One thing that fascinates me about spiritual work and the consciousness that I have begun to develop is the awareness of being in the moment. Of how through being present, one moment radiates outwards and unfolds into a vast pattern. It can be envisioned as a mandala in which one moment is the central point and through exploring it, resting in awareness at that point an amazing creation begins to unfurl. Later when looking at the whole it seems astounding that these vibrant, dynamic forms all had their root in that small point. It shows the potential that is always present, but often beyond our vision, in every moment we live.

This summer was a case in point for me. I injured my leg and had a cast and thus was more immobile than usual. I knew it happened for a reason, but I did not know what that reason was. So I tried to stay open to see what would come to light. I was often in nature and butterflies began to catch my attention. So I began to look up their significance. The butterfly is one of the most transformational of all creatures:
“Just when the caterpillar thought the world was ending, he turned into a butterfly.” – Proverb

I knew it held relevance for me and for the emotional and physical place I was currently in. Speaking to a friend who is very involved in this work, I asked her if she had any good information on the symbolism of the butterfly and dragonfly and she instantly sent something on. One of the articles that I liked a great deal was written by Sandra Ingerman. I was not familiar with her and so looked her up www.sandraingerman.com  In doing so I saw that she gave courses at an online university, but it wasn’t clear which one. I did a search and two different universities came up, the first one was the University of Metaphysical Sciences, www.umsonline.org

I began to look through their courses and I liked what I read, but I couldn’t find her listed as a teacher. I then found her in another university, www.intermetu.com , but when I compared them, the first one seemed to resonate more with me. I hadn’t thought of studying for a degree, but suddenly it started to add up. I have been wanting to do a course for a while now and looking up various ones here and there and making enquiries, though only with a weekend in my mind. I had put out the call for a teacher in my meditations, but one person alone never seemed to fit into my vision.

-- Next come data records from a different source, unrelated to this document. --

(** X15. What was sent is read back.  When an invocation that is no
    replay returns a response, the transcript that [getSessionMessages]
    gives for the session is the one it gave before, followed by the
    messages of the invocation in the order they were stored: first the
    USER message with the content that was sent, last the message that
    the response shows. *)
Theorem sent_messages_are_read_back tenantId sessionId input w resp w1 before :
  getSessionMessages tenantId sessionId w = (inr before, w) ->
  checkIdempotency sessionId input w = (inr None, w) ->
  sendMessage env tenantId sessionId input w = (inr resp, w1) ->
  exists userMessage answers final,
    getSessionMessages tenantId sessionId w1
    = (inr (before ++ userMessage :: answers), w1)
    /\ m_role userMessage = USER
    /\ m_content userMessage = Text (in_content input)
    /\ m_idempotencyKey userMessage = in_idempotencyKey input
    /\ last answers = Some final
    /\ mr_id resp = m_id final
    /\ mr_role resp = m_role final
    /\ mr_content resp = m_content final.
Proof.
  intros Hbefore Hcheck Hrun.
  pose proof (JobFacts.sessions_sendMessage env tenantId sessionId input _ _ _ Hrun)
    as Hsessions.
  apply InvocationFacts.sendMessage_cases in Hrun as [(existing & Hreplay & _)|[_ Hrun]].
  { match type of Hreplay with
    | checkIdempotency _ _ ?w0 = _ =>
        rewrite (checkIdempotency_ext sessionId input w w0 None eq_refl eq_refl Hcheck)
          in Hreplay
    end. done. }
  unfold lockAndProcess in Hrun.
  apply withSessionLock_inv in Hrun as [(_ & [=] & _)|(_ & wb & Hfn & ->)].
  pose proof (Appends_processMessage env _ _ _ _ _ _ _ Hfn) as (new & Hnew & Hall & Hseq).
  pose proof (processMessage_stores env _ _ _ _ _ _ _ Hfn)
    as [Hsame|(userMessage' & more & session & agent & Hm' & _ & _ & _
               & _ & Hu1 & _ & Hu3 & _ & Hu5 & _)].
  { apply processMessage_success_response in Hfn as (? & ? & ? & ? & Hm & _).
    rewrite Hsame in Hm. rewrite <- (app_nil_r (tbl_messages _)) in Hm at 1.
    by apply app_inv_head in Hm. }
  apply processMessage_success_response in Hfn
    as (userMessage & reply & rest & final & Hm & Hlast & Hresp & _).
  rewrite Hm in Hm', Hnew. apply app_inv_head in Hm', Hnew.
  injection Hm' as <- <-. subst new.
  exists userMessage, (reply :: rest), final.
  rewrite getSessionMessages_run in Hbefore |- *. rewrite Hsessions.
  destruct (find _ (tbl_sessions w)); [|done]. injection Hbefore as <-.
  split; [|by rewrite Hresp].
  f_equal. f_equal.
  change (tbl_messages (logged _ _)) with (tbl_messages wb). rewrite Hm.
  match goal with
  | |- context [tbl_messages ?x ++ _] => change (tbl_messages x) with (tbl_messages w) in *
  end.
  rewrite List.filter_app, (filter_session_all _ _ Hall).
  apply (orderBySequenceAsc_consecutive _ (get_next_message_sequence sessionId w)).
  - apply Forall_forall. intros m [Hin Hs%bool_decide_eq_true]%list_elem_of_In%List.filter_In.
    apply SequenceFacts.next_sequence_fresh; [by apply list_elem_of_In|done].
  - exact Hseq.
Qed.

(** *** Ending a session *)

Lemma find_updated {A} (p : A -> bool) (f : A -> A) (l : list A) :
  (forall x, p (f x) = p x) -> find p (f <$> l) = f <$> find p l.
Proof.
  intros Hp. induction l as [|x l IH]; [done|]. cbn. rewrite Hp.
  by destruct (p x).
Qed.

(** Under the primary key, the row with an id is the first with that id. *)
Lemma find_by_id sessionId (l : list Session) session :
  NoDup (s_id <$> l) -> session ∈ l -> s_id session = sessionId ->
  find (fun s => bool_decide (s_id s = sessionId)) l = Some session.
Proof.
  intros Hnd Hin Hid. induction l as [|x l IH]; [by apply elem_of_nil in Hin|].
  rewrite fmap_cons in Hnd. apply NoDup_cons in Hnd as [Hx Hnd]. cbn.
  apply elem_of_cons in Hin as [->|Hin]; [by rewrite bool_decide_eq_true_2|].
  rewrite bool_decide_eq_false_2; [by apply IH|].
  intros Heq. apply Hx. rewrite Heq, <- Hid. by apply list_elem_of_fmap_2.
Qed.

(** X16. Ending a session.  A tenant can end its own sessions only: for
    a session of another tenant, or none, [endSession] throws 'Session not
    found' and changes nothing.  When it returns, the session is ENDED, the
    other sessions and all messages are as before, and from then on an
    invocation of [sendMessage] for the session stores nothing and calls
    no provider: unless the idempotency check finds a stored response for
    its key, it ends with 'Cannot send message to ended session'. *)
Theorem ended_session_is_closed tenantId sessionId w r w1 :
  NoDup (s_id <$> tbl_sessions w) ->
  endSession tenantId sessionId w = (r, w1) ->
  match find (fun s => bool_decide (s_id s = sessionId)
                       && bool_decide (s_tenantId s = tenantId)) (tbl_sessions w) with
  | None =>
      r = inl (AppErr (newAppError NotFoundError "Session not found")) /\ w1 = w
  | Some session =>
      r = inr (ended session)
      /\ tbl_sessions w1
         = (fun s => if bool_decide (s_id s = sessionId) then ended s else s)
             <$> tbl_sessions w
      /\ tbl_messages w1 = tbl_messages w
      /\ tbl_provider_calls w1 = tbl_provider_calls w
      /\ tbl_usage_events w1 = tbl_usage_events w
      /\ sessionLocks w1 = sessionLocks w
      /\ forall agent input,
           s_agent session = Some agent ->
           held (uuidToLockKey env sessionId) w1 = false ->
           exists stored w2,
             checkIdempotency sessionId input w1 = (inr stored, w1)
             /\ sendMessage env tenantId sessionId input w1
                = (match stored with
                   | Some existing => inr (formatMessageResponse existing)
                   | None => inl (AppErr (newAppError ValidationError
                                            "Cannot send message to ended session"))
                   end, w2)
             /\ tbl_messages w2 = tbl_messages w1
             /\ tbl_provider_calls w2 = tbl_provider_calls w1
             /\ tbl_usage_events w2 = tbl_usage_events w1
             /\ attemptLog w2 = attemptLog w1
  end.
Proof.
  intros Hnd. unfold endSession, getSessionById, session_findFirst, bind. cbn.
  destruct (find _ (tbl_sessions w)) as [session|] eqn:Hfind; [|by intros [= <- <-]].
  cbn. unfold session_update_ended.
  pose proof (find_some _ _ Hfind) as [Hin [Hid Htenant]%andb_true_iff].
  apply bool_decide_eq_true in Hid, Htenant. apply list_elem_of_In in Hin.
  rewrite (find_by_id sessionId _ session Hnd Hin Hid).
  intros [= <- <-]. cbn [tbl_sessions tbl_messages tbl_provider_calls tbl_usage_events
                         sessionLocks].
  do 6 (split; [done|]). intros agent input Hagent Hfree.
  match goal with
  | |- context [checkIdempotency _ _ ?x] => set (w1 := x) in *
  end.
  assert ((getSessionWithAgent tenantId sessionId w1).1 = inr (ended session, agent))
    as Hsession.
  { unfold getSessionWithAgent, w1. cbn [tbl_sessions].
    rewrite (find_updated _ (fun s => if bool_decide (s_id s = sessionId)
                                       then ended s else s))
      by (intros s; destruct (bool_decide (s_id s = sessionId)) eqn:E; cbn;
          rewrite ?E; reflexivity).
    rewrite Hfind. cbn. rewrite bool_decide_eq_true_2 by done. cbn. by rewrite Hagent. }
  destruct (InvocationFacts.sendMessage_turned_down env tenantId sessionId input w1
              (AppErr (newAppError ValidationError "Cannot send message to ended session"))
              Hfree)
    as (stored & w2 & Hcheck & Hrun & Hm & Hpc & Hue & Hat & _).
  { intros w' correlationId Hs. unfold processMessage.
    pose proof (getSessionWithAgent_run tenantId sessionId w') as Hrun.
    rewrite (getSessionWithAgent_ext _ _ w' w1 Hs), Hsession in Hrun.
    by rewrite (bind_inr _ _ _ _ _ Hrun). }
  by exists stored, w2.
Qed.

The university was offering a BA, MA and Ph.D, one step along what I had in my mind. But the more I felt it out the more it seemed to fit. I sensed how I had been wanting to quiet down for a while now, to study and dedicate to that, to give more time and above all peace to my inner work. I felt it out for a few days and then signed up. I had been driving myself into outward projects and, without having consciously registered it, I was yearning to slow down. It felt right. More and more that seems to be my barometer of whether I should do something or not.

I saw how events had come together, because I had hurt my leg I had the time on my hands to look up these different symbolisms and where they lead. I had the time to feel them out and then once I had signed up, I had the time to begin the course. Had I not hurt my leg I would have been rushing round with the children all day long. My body had stopped me, I was tired, I knew that, but I needed a time to stop and tap into the feeling of what I really wanted and the pace I wanted to go at. The butterflies and dragonflies were a key to catch my attention. They were the inner world made outer, to lead me inward again.

It is not so remarkable. I think this happens all the time and every day. Our moments unfurl into further moments, which in turn hold the potential for other moments and all of it is ultimately interrelated. It is a wonderful criss-crossing, inter-weaving and expanding and it is a joy to be present in this process.